The letter encouraged him to contact customer service. Instead, he brought the matter to the attention of the California Horse Racing Board, which has launched an inquiry into whether threatening to close an account for making legal wagers conflicts with its licensing requirements.

Almost all bet-takers reserve the right to close accounts at their sole discretion, so XpressBet did not do anything its customers have not technically agreed to, but the situation is complicated by MI Development’s common ownership of XpressBet, Santa Anita, and Golden Gate. The tracks could not refuse an in-person show bet if they offered one, so it is unclear whether their offtrack-betting arm can do so.

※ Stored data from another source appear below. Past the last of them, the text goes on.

(** What [obj[key]] finds on a plain object: an own property, else a
    member inherited from [Object.prototype], else [undefined]. *)
Inductive found (A : Type) : Type :=
| Own (a : A)
| Inherited (member : string) (length : option nat)
| Missing.
Arguments Own {A} a.
Arguments Inherited {A} member length.
Arguments Missing {A}.

(** [obj[key]] on an object literal. *)
Definition member {A : Type} (obj : list (string * A)) (key : string) : found A :=
  match assoc key obj with
  | Some a => Own a
  | None =>
      match inherited key with
      | Some length => Inherited key length
      | None => Missing
      end
  end.

(** The property key a possibly missing string is used as: [undefined]
    becomes the key ["undefined"]. *)
Definition key_of (x : maybe string) : string := default "undefined" x.

(** Decimal rendering of a template-literal number. *)
Definition show_N (n : N) : string := pretty n.
Definition show_nat (n : nat) : string := pretty n.

End JS.

(** ** components/RepoInput.jsx *)

Module RepoInput.

(** The text of the input is a sequence of UTF-16 code units, which is
    what [String.prototype.trim] works on. *)
Definition text : Type := list N.

(** ECMAScript [WhiteSpace] and [LineTerminator] code points; all of
    them lie in the basic plane, so each is one code unit. *)
Definition isWhiteSpace (c : N) : bool :=
  (N.eqb c 0x9 || N.eqb c 0xA || N.eqb c 0xB || N.eqb c 0xC || N.eqb c 0xD
   || N.eqb c 0x20 || N.eqb c 0xA0 || N.eqb c 0x1680
   || (N.leb 0x2000 c && N.leb c 0x200A)
   || N.eqb c 0x2028 || N.eqb c 0x2029 || N.eqb c 0x202F
   || N.eqb c 0x205F || N.eqb c 0x3000 || N.eqb c 0xFEFF)%bool.

Fixpoint trimStart (s : text) : text :=
  match s with
  | [] => []
  | c :: r => if isWhiteSpace c then trimStart r else s
  end.

Fixpoint trimEnd (s : text) : text :=
  match s with
  | [] => []
  | c :: r =>
      match trimEnd r with
      | [] => if isWhiteSpace c then [] else [c]
      | r' => c :: r'
      end
  end.

(** [url.trim()] *)
Definition trim (s : text) : text := trimEnd (trimStart s).

Definition truthy (s : text) : bool :=
  match s with
  | [] => false
  | _ :: _ => true
  end.

(** [handleSubmit]: the result is the argument of the [onAnalyze] call,
    [None] when [onAnalyze] is not called. *)
Definition handleSubmit (url : text) : option text :=
  if truthy (trim url) then Some (trim url) else None.

(** The [disabled] attributes of the two controls. *)
Definition input_disabled (loading : bool) : bool := loading.

Definition button_disabled (loading : bool) (url : text) : bool :=
  (loading || negb (truthy (trim url)))%bool.

(** What the user can do to the form.  A disabled control receives no
    events; pressing Enter in the text field submits the form through its
    default button, hence only when neither control is disabled. *)
Inductive action : Type :=
| Change (value : text)
| ClickAnalyze
| PressEnter.

(** One user action against the rendered form: the new [url] state and
    the [onAnalyze] call, if any. *)
Definition dispatch (loading : bool) (url : text) (a : action)
  : text * option text :=
  match a with
  | Change value =>
      if input_disabled loading then (url, None) else (value, None)
  | ClickAnalyze =>
      if button_disabled loading url then (url, None)
      else (url, handleSubmit url)
  | PressEnter =>
      if (input_disabled loading || button_disabled loading url)%bool
      then (url, None)
      else (url, handleSubmit url)
  end.

(** Plain ASCII text, for examples. *)
Definition of_string (s : string) : text :=
  map (fun a => N_of_ascii a) (list_ascii_of_string s).

(** A text made of white space only (the empty text included). *)
Definition blank (s : text) : Prop := Forall (fun c => isWhiteSpace c = true) s.

End RepoInput.


(** ** The JSON records the components receive *)

(** A feature as returned by [/api/analyze]. *)
Module Feature.
Record t : Type := mk {
  id : string;
  name : string;
  description : string;
  files : list string
}.
End Feature.

#[global] Instance Feature_eq_dec : EqDecision Feature.t.
Proof. solve_decision. Defined.

(** One node of a version timeline. *)
Module Version.
Record t : Type := mk {
  version : string;
  date : string;
  description : string
}.
End Version.

(** One per-file change record of a commit.  The counts are read with
    [> 0] and [=== 0], the status with a table lookup, so each may be
    missing. *)
Module ChangedFile.
Record t : Type := mk {
  filename : string;
  status : JS.maybe string;
  additions : JS.maybe Z;
  deletions : JS.maybe Z
}.
End ChangedFile.

(** One entry of an evolution list. *)
Module Commit.
Record t : Type := mk {
  sha : string;
  message : string;
  author : string;
  date : string;
  evolution_summary : string;
  total_additions : JS.maybe Z;
  total_deletions : JS.maybe Z;
  files_changed : JS.maybe (list ChangedFile.t)
}.
End Commit.

(** ** components/FeatureCard.jsx *)

Module FeatureCard.

(** [f.split('/')]: the segments between slashes; never empty. *)
Fixpoint split_slash (f : string) : list string :=
  match f with
  | EmptyString => [EmptyString]
  | String c r =>
      if Ascii.eqb c "/" then EmptyString :: split_slash r
      else match split_slash r with
           | seg :: segs => String c seg :: segs
           | [] => [String c EmptyString]
           end
  end.

(** [Array.prototype.pop] as an expression: the last element, or
    [undefined] on an empty array. *)
Definition pop (segs : list string) : JS.maybe string := last segs.

(** [slice(0, n)] *)
Definition slice0 {A : Type} (n : nat) (l : list A) : list A := take n l.

(** The children of [<div className="files">]. *)
Inductive badge : Type :=
| FileName (key : string) (text : JS.maybe string)
| More (k : Z).

(** The text React puts in the badge's [<span>]; [undefined] renders as
    nothing. *)
Definition badge_text (b : badge) : string :=
  match b with
  | FileName _ text => default EmptyString text
  | More k => "+" +:+ pretty k +:+ " more"
  end.

(** [<span key={f}>{f.split('/').pop()}</span>] *)
Definition file_badge (f : string) : badge :=
  FileName f (pop (split_slash f)).

(** [feature.files.length > 0 && (...)]: [None] when the files section is
    not rendered. *)
Definition files_section (feature : Feature.t) : option (list badge) :=
  let files := Feature.files feature in
  if (0 <? Z.of_nat (length files))%Z then
    Some (map file_badge (slice0 5 files)
          ++ (if (5 <? Z.of_nat (length files))%Z
              then [More (Z.of_nat (length files) - 5)]
              else []))
  else None.

Record view : Type := mk_view {
  v_active : bool;
  v_name : string;
  v_description : string;
  v_files : option (list badge)
}.

Definition FeatureCard (feature : Feature.t) (active : bool) : view :=
  {| v_active := active;
     v_name := Feature.name feature;
     v_description := Feature.description feature;
     v_files := files_section feature |}.

(** [b] contains no slash. *)
Definition no_slash (b : string) : Prop :=
  ~ In "/"%char (list_ascii_of_string b).

(** Whether a badge is a file-name badge (and not the [+k more] badge). *)
Definition is_file_name (b : badge) : bool :=
  match b with
  | FileName _ _ => true
  | More _ => false
  end.

End FeatureCard.

(** ** components/FeatureList.jsx *)

Module FeatureList.

(** [f.id === activeId], with [activeId = activeFeature?.id]. *)
Definition is_active (f : Feature.t) (activeId : JS.maybe string) : bool :=
  match activeId with
  | Some a => String.eqb (Feature.id f) a
  | None => false
  end.

(** One card per feature, keyed by [f.id]; clicking card [f] calls
    [onSelect f]. *)
Definition FeatureList (features : list Feature.t) (activeId : JS.maybe string)
  : list (string * FeatureCard.view) :=
  map (fun f => (Feature.id f, FeatureCard.FeatureCard f (is_active f activeId)))
      features.

(** The cards rendered as active. *)
Definition active_cards (cards : list (string * FeatureCard.view))
  : list (string * FeatureCard.view) :=
  List.filter (fun kc => FeatureCard.v_active kc.2) cards.

End FeatureList.

(** ** components/VersionTimeline.jsx *)

Module VersionTimeline.

Inductive view : Type :=
| Loading (name : string)
| NoHistory (name : string) (subtitle : string)
| Timeline (name : string) (count : nat) (plural : bool)
           (nodes : list (nat * Version.t)).

Definition VersionTimeline (feature : Feature.t)
    (versions : JS.maybe (list Version.t)) (loading : bool) : view :=
  if loading then Loading (Feature.name feature)
  else match versions with
       | None | Some [] =>
           NoHistory (Feature.name feature)
                     "No version history could be determined for this feature."
       | Some vs =>
           Timeline (Feature.name feature) (length vs)
                    (1 <? Z.of_nat (length vs))%Z
                    (imap (fun i v => (i, v)) vs)
       end.

(** The component when [versions] is not an array but a member inherited
    from [Object.prototype], of the given [length]: such a member is
    truthy, so [loading] is false and [!versions] fails; a function of
    length 0 passes [versions.length === 0]; with any other member
    [versions.map] is not a function and rendering throws ([None]). *)
Definition given_a_member (feature : Feature.t) (length : option nat) : option view :=
  match length with
  | Some 0 =>
      Some (NoHistory (Feature.name feature)
                      "No version history could be determined for this feature.")
  | _ => None
  end.

End VersionTimeline.

(** ** CommitEvolution (with FileStat and CommitRow) *)

Module CommitEvolution.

“If an ADW is afraid of losing money on a minus pool, they can request the track to remove that pool from the betting menu,” Meadow said. “Tracks have done this many times in the past. But once a track decides it is going to allow wagering on a pool, no ADW or simulcast center or OTB or Joe’s Bar and Grill should be allowed to block any wagering. . . . An ADW is a state-licensed entity which is supposed to take all bets on a wagering menu.”

Occasionally, horses are so heavily bet that even at $2.10 there is not enough money from losing wagers to pay the 5 percent winners and to cover statutory commissions. This creates a “minus pool,” where someone has to make up the difference. This used to be the sole responsibility of the track, but the growth of simulcasting led to a shift of that responsibility to whoever accepts the bet.

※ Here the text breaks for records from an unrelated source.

(** X19. With all that in place [loginCb] is the dance run with the
    token's client followed by the saving of the session: after a dance that
    succeeds the caller is redirected, 307, to the desired URL of the
    session; after one that fails nothing is added to its reply. *)
Theorem loginCb_ready fuel gha c desiredURL token gha' c' replied :
  callbackReady c desiredURL token →
  doLoginDance fuel gha c (AccessToken token) = Some (gha', c', replied) →
  loginCb fuel gha c
  = Some (gha', sessionSave (if replied then c' else redirectTo c' desiredURL)).
Proof.
  intros (Hurl & Hstate & Hex & Hvalid) Hdance.
  unfold loginCb, loginCbBody. rewrite Hurl, Hstate. cbv zeta.
  rewrite bool_decide_eq_false_2 by (by intros ?).
  rewrite Hex, Hvalid. cbn [negb]. rewrite Hdance.
  by destruct replied.
Qed.
End gate.

(** * More of the webhooks *)

Lemma sliceFrom_app prefix s :
  sliceFrom (String.length prefix) (prefix +:+ s) = Returned s.
Proof. induction prefix as [|a prefix IH]; [done|]. exact IH. Qed.
(** [int] of four digits is their decimal value. *)
Lemma int_of_str_four_digits (d1 d2 d3 d4 : ascii) :
  isdigit d1 = true -> isdigit d2 = true ->
  isdigit d3 = true -> isdigit d4 = true ->
  int_of_str [d1; d2; d3; d4] = Ok (digits_value [d1; d2; d3; d4]).
Proof.
  intros H1 H2 H3 H4. unfold int_of_str, strip_num.
  cbn [drop_while]. rewrite (isdigit_not_num_space _ H1).
  cbn [rev app drop_while]. rewrite (isdigit_not_num_space _ H4).
  cbn [rev app]. unfold split_sign.
  destruct (isdigit_not_sign _ H1) as (-> & -> & _).
  cbn [int_body]. rewrite H1, H2, H3, H4. reflexivity.
Qed.

(** C1.  [extract_year_and_clean_title] on [None] gives [(None, None)].  On
    a string it trims the string; when the trimmed string ends with a year
    in parentheses (four digits), the result is the integer year and the
    text before the year with its trailing blanks removed and then one
    trailing comma, with the blanks before it, removed; otherwise the
    result is the trimmed string and no year.  The three titles of the
    specification give the results it lists. *)
Theorem extract_year_and_clean_title_spec :
  extract_year_and_clean_title None = (None, None)
  /\ (forall raw : pystr,
         extract_year_and_clean_title (Some raw)
         = match year_suffix (strip raw) with
           | Some (before, digits) =>
               (Some (let title := rstrip before in
                      if endswith [COMMA] title
                      then rstrip (removelast title)
                      else title),
                Some (digits_value digits))
           | None => (Some (strip raw), None)
           end)
  /\ extract_year_and_clean_title (Some (str "Toy Story (1995)"))
     = (Some (str "Toy Story"), Some 1995%Z)
  /\ extract_year_and_clean_title (Some (str "Je, tu, il, elle (1974)"))
     = (Some (str "Je, tu, il, elle"), Some 1974%Z)
  /\ extract_year_and_clean_title (Some (str "No Year Movie"))
     = (Some (str "No Year Movie"), None)
  /\ extract_year_and_clean_title (Some (str "Title, The (1999)"))
     = (Some (str "Title, The"), Some 1999%Z).
Proof.
  split; [reflexivity|].
  split; [|repeat split; reflexivity].
  intros raw. unfold extract_year_and_clean_title.
  destruct (year_suffix (strip raw)) as [[before digits]|] eqn:Ey.
  - apply year_suffix_spec in Ey.
    destruct Ey as (d1 & d2 & d3 & d4 & Ht & -> & H1 & H2 & H3 & H4).
    rewrite Ht, year_search_suffix, year_sub_suffix by assumption.
    rewrite int_of_str_four_digits by assumption. reflexivity.
  - destruct (year_search (strip raw)) as [[g n]|] eqn:Es; [|reflexivity].
    exfalso.
    apply year_search_spec in Es. destruct Es as (pre & rest & Ht & Hm).
    apply year_match_here_spec in Hm.
    destruct Hm as (d1 & d2 & d3 & d4 & ws & -> & _ & H1 & H2 & H3 & H4 & Hw & _).
    destruct (rev ws) as [|w rw] eqn:Er.
    + apply (f_equal (@rev ascii)) in Er. rewrite rev_involutive in Er.
      cbn in Er. subst ws.
      change (LPAREN :: d1 :: d2 :: d3 :: d4 :: [RPAREN])
        with (year_text d1 d2 d3 d4) in Ht.
      rewrite Ht, year_suffix_of_year in Ey by assumption. discriminate Ey.
    + assert (Hl : rev (strip raw) = w :: rw ++ rev (year_text d1 d2 d3 d4)
                                       ++ rev pre).
      { rewrite Ht.
        change (LPAREN :: d1 :: d2 :: d3 :: d4 :: RPAREN :: ws)
          with (year_text d1 d2 d3 d4 ++ ws).
        rewrite !rev_app_distr, Er, <- app_assoc. reflexivity. }
      apply strip_last_not_space in Hl.
      assert (Hin : In w ws).
      { apply in_rev. rewrite Er. left. reflexivity. }
      rewrite forallb_forall in Hw. rewrite (Hw w Hin) in Hl. discriminate Hl.
Qed.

The $2.10 minimum payoff is a longstanding curiosity of the American parimutuel system. It was not instituted as a consumer protection, but as a mechanism for tracks to pay off at a lower price point than the standard method of rounding down to the nearest 20-cent increment – to pay off at $2.10 rather than $2.20 on heavily-bet horses. (Arkansas became the last major racing state to go down from $2.20 to $2.10 last year.)

In the long run, show betting remains profitable for the tracks because the rounding-down outweighs this sole instance of rounding up – the occasional $2.10 payoff on a horse who should only pay $2.06 is more than made up for by all the ones who should pay $2.39 but are rounded down to $2.30 in New York and $2.20 elsewhere.

The argument against providing true payouts like $2.06 or $2.39 has always centered on the flimsy issue of forcing mutuel clerks to deal with pennies. The real issue is that all those confiscated pennies add up to several million dollars a year in each of the largest racing jurisdictions, a sort of slush fund that is usually split between the track and the state and that neither is eager to give up.

In an age where most of the handle is bet offtrack and increasingly through wagering accounts where no one is counting out small change, it is time to re-examine these policies. A horseplayer whose $2.39 payoff is being knocked down to $2.20 is having a 47 percent rounding tax applied to his rightful winnings – on top of a 15-to-20 percent takeout.

As long as tracks continue to offer show betting, horseplayers should not be threatened with account closure for making perfectly legal bets at state-mandated payoffs. Wagering companies have every right to lobby a for a change in that minimum, but any change should be balanced by truer payouts across the board.